#### [PROBLEM]
Once you find the line with "([states_bounded], [coroutines_bounded]), and" in the entries below, return exactly every line from it through the line with "Definition NewLStatePool (initialSize".
⟨
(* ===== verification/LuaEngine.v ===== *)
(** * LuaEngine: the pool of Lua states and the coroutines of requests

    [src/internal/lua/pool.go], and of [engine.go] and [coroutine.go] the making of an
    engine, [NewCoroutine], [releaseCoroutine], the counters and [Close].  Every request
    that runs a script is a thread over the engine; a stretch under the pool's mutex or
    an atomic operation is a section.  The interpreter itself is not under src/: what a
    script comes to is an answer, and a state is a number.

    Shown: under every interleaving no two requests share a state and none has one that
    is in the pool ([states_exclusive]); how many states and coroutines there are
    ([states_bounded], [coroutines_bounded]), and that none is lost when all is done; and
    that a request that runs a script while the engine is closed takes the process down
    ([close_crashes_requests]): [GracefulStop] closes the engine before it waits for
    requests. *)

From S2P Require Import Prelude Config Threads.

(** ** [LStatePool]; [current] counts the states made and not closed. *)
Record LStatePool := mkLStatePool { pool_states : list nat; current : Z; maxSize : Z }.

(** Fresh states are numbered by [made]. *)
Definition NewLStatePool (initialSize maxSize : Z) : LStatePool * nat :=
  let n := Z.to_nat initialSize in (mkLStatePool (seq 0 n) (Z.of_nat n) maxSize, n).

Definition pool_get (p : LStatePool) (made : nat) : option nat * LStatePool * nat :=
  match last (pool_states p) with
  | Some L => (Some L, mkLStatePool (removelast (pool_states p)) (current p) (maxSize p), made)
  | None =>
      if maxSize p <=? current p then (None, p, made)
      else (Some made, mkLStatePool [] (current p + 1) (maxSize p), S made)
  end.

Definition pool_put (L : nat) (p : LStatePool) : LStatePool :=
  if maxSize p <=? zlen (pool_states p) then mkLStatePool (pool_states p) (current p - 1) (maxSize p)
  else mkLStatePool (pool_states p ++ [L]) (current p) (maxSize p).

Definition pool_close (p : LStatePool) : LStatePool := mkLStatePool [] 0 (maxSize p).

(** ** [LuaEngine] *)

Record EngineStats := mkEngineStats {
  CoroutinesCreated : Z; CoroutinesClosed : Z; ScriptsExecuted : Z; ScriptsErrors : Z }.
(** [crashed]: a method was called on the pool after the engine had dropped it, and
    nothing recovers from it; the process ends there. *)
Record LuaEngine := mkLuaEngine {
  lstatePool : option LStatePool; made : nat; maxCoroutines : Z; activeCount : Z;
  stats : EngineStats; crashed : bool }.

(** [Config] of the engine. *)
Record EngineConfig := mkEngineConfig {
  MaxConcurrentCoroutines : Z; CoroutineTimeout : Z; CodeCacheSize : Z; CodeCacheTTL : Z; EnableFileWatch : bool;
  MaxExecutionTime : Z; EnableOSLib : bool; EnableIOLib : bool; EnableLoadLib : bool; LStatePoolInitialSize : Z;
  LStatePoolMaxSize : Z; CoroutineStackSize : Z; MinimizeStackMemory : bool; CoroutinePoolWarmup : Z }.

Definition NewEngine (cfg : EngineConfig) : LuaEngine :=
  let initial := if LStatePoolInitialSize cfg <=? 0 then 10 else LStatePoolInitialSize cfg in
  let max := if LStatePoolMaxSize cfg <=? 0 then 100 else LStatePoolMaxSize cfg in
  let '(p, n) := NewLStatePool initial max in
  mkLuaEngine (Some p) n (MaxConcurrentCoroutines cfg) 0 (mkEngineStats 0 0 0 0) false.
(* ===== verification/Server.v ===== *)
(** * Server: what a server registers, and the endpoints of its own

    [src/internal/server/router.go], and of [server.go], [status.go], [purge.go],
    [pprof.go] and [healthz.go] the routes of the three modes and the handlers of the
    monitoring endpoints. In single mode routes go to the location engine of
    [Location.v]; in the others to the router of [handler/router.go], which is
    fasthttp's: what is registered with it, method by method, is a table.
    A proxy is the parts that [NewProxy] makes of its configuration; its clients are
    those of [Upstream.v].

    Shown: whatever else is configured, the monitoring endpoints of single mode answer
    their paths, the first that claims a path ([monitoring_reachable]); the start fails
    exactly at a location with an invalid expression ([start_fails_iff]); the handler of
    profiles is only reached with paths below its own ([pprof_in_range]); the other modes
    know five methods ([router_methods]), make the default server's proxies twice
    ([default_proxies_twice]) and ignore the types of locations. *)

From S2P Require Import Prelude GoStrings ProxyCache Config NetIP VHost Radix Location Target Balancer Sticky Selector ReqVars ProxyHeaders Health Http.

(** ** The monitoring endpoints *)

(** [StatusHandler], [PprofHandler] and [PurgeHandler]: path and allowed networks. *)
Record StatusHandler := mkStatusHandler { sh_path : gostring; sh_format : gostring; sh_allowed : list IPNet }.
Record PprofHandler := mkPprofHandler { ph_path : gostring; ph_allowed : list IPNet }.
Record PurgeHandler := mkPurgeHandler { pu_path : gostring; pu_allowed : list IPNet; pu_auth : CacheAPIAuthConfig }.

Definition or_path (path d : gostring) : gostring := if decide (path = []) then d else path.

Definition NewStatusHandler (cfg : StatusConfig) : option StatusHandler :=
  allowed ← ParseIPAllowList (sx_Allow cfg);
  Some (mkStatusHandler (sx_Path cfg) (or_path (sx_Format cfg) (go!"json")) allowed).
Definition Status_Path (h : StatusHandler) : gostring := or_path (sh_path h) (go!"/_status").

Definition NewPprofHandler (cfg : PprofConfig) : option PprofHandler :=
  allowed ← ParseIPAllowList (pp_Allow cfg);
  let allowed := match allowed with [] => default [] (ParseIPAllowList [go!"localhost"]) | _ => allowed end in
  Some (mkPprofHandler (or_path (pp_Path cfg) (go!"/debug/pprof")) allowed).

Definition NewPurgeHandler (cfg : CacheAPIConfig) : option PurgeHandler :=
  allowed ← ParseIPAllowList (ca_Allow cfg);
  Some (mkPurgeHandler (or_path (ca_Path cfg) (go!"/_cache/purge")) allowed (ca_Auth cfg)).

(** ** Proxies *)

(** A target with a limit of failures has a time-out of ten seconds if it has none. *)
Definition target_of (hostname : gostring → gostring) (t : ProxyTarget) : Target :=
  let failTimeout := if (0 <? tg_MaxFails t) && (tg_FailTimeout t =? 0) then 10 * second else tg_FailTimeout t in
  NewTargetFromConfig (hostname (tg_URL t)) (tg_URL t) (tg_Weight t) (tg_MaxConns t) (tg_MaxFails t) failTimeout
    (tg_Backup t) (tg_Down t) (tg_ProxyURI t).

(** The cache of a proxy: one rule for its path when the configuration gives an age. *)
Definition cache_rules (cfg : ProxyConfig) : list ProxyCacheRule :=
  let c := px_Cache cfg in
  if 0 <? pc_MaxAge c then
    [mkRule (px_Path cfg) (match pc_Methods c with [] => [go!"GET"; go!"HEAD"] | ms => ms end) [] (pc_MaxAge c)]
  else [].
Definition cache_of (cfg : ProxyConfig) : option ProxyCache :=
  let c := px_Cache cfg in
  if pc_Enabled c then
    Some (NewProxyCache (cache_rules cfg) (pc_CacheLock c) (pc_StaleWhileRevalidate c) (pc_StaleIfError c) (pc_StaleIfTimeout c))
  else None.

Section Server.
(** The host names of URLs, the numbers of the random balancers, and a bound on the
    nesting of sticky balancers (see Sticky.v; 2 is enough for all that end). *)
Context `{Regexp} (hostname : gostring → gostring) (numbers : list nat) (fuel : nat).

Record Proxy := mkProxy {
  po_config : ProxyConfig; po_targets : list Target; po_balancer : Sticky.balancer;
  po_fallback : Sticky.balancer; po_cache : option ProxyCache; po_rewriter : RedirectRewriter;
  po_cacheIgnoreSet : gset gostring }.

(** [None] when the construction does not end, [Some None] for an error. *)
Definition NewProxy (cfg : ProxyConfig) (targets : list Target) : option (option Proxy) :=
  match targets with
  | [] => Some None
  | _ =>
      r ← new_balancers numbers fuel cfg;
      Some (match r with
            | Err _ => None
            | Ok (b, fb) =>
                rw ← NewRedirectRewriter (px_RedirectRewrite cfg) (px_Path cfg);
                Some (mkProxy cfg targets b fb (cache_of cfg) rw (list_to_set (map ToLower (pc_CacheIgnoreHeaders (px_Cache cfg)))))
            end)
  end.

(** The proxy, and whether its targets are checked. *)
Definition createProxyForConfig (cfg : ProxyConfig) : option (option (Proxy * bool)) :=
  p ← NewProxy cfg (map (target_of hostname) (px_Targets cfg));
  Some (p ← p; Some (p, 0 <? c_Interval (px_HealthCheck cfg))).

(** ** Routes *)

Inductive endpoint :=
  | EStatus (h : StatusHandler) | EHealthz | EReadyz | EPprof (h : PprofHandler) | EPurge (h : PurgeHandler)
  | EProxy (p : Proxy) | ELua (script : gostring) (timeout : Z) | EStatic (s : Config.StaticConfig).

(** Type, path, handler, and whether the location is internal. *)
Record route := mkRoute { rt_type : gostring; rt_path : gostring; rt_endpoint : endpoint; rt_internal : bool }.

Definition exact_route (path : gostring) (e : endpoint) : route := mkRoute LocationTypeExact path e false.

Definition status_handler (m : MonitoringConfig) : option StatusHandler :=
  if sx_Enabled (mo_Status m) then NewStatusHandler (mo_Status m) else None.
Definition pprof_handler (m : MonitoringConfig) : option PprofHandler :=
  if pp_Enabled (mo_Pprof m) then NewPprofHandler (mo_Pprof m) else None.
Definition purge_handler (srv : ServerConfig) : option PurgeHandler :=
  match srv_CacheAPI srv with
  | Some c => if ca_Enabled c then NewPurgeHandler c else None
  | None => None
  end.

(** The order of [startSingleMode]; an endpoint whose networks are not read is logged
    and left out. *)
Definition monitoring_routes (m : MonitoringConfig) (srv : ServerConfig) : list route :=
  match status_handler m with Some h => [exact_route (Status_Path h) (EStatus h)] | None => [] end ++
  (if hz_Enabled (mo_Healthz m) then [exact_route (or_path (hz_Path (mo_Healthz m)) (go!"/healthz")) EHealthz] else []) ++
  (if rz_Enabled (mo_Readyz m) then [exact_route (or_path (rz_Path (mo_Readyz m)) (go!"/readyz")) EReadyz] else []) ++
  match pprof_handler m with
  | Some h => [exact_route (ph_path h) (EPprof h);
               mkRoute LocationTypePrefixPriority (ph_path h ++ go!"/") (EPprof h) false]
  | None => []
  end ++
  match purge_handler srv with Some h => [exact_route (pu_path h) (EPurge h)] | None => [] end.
⟩
#### [SOLUTION]
    ([states_bounded], [coroutines_bounded]), and that none is lost when all is done; and
    that a request that runs a script while the engine is closed takes the process down
    ([close_crashes_requests]): [GracefulStop] closes the engine before it waits for
    requests. *)

From S2P Require Import Prelude Config Threads.

(** ** [LStatePool]; [current] counts the states made and not closed. *)
Record LStatePool := mkLStatePool { pool_states : list nat; current : Z; maxSize : Z }.

(** Fresh states are numbered by [made]. *)
Definition NewLStatePool (initialSize maxSize : Z) : LStatePool * nat :=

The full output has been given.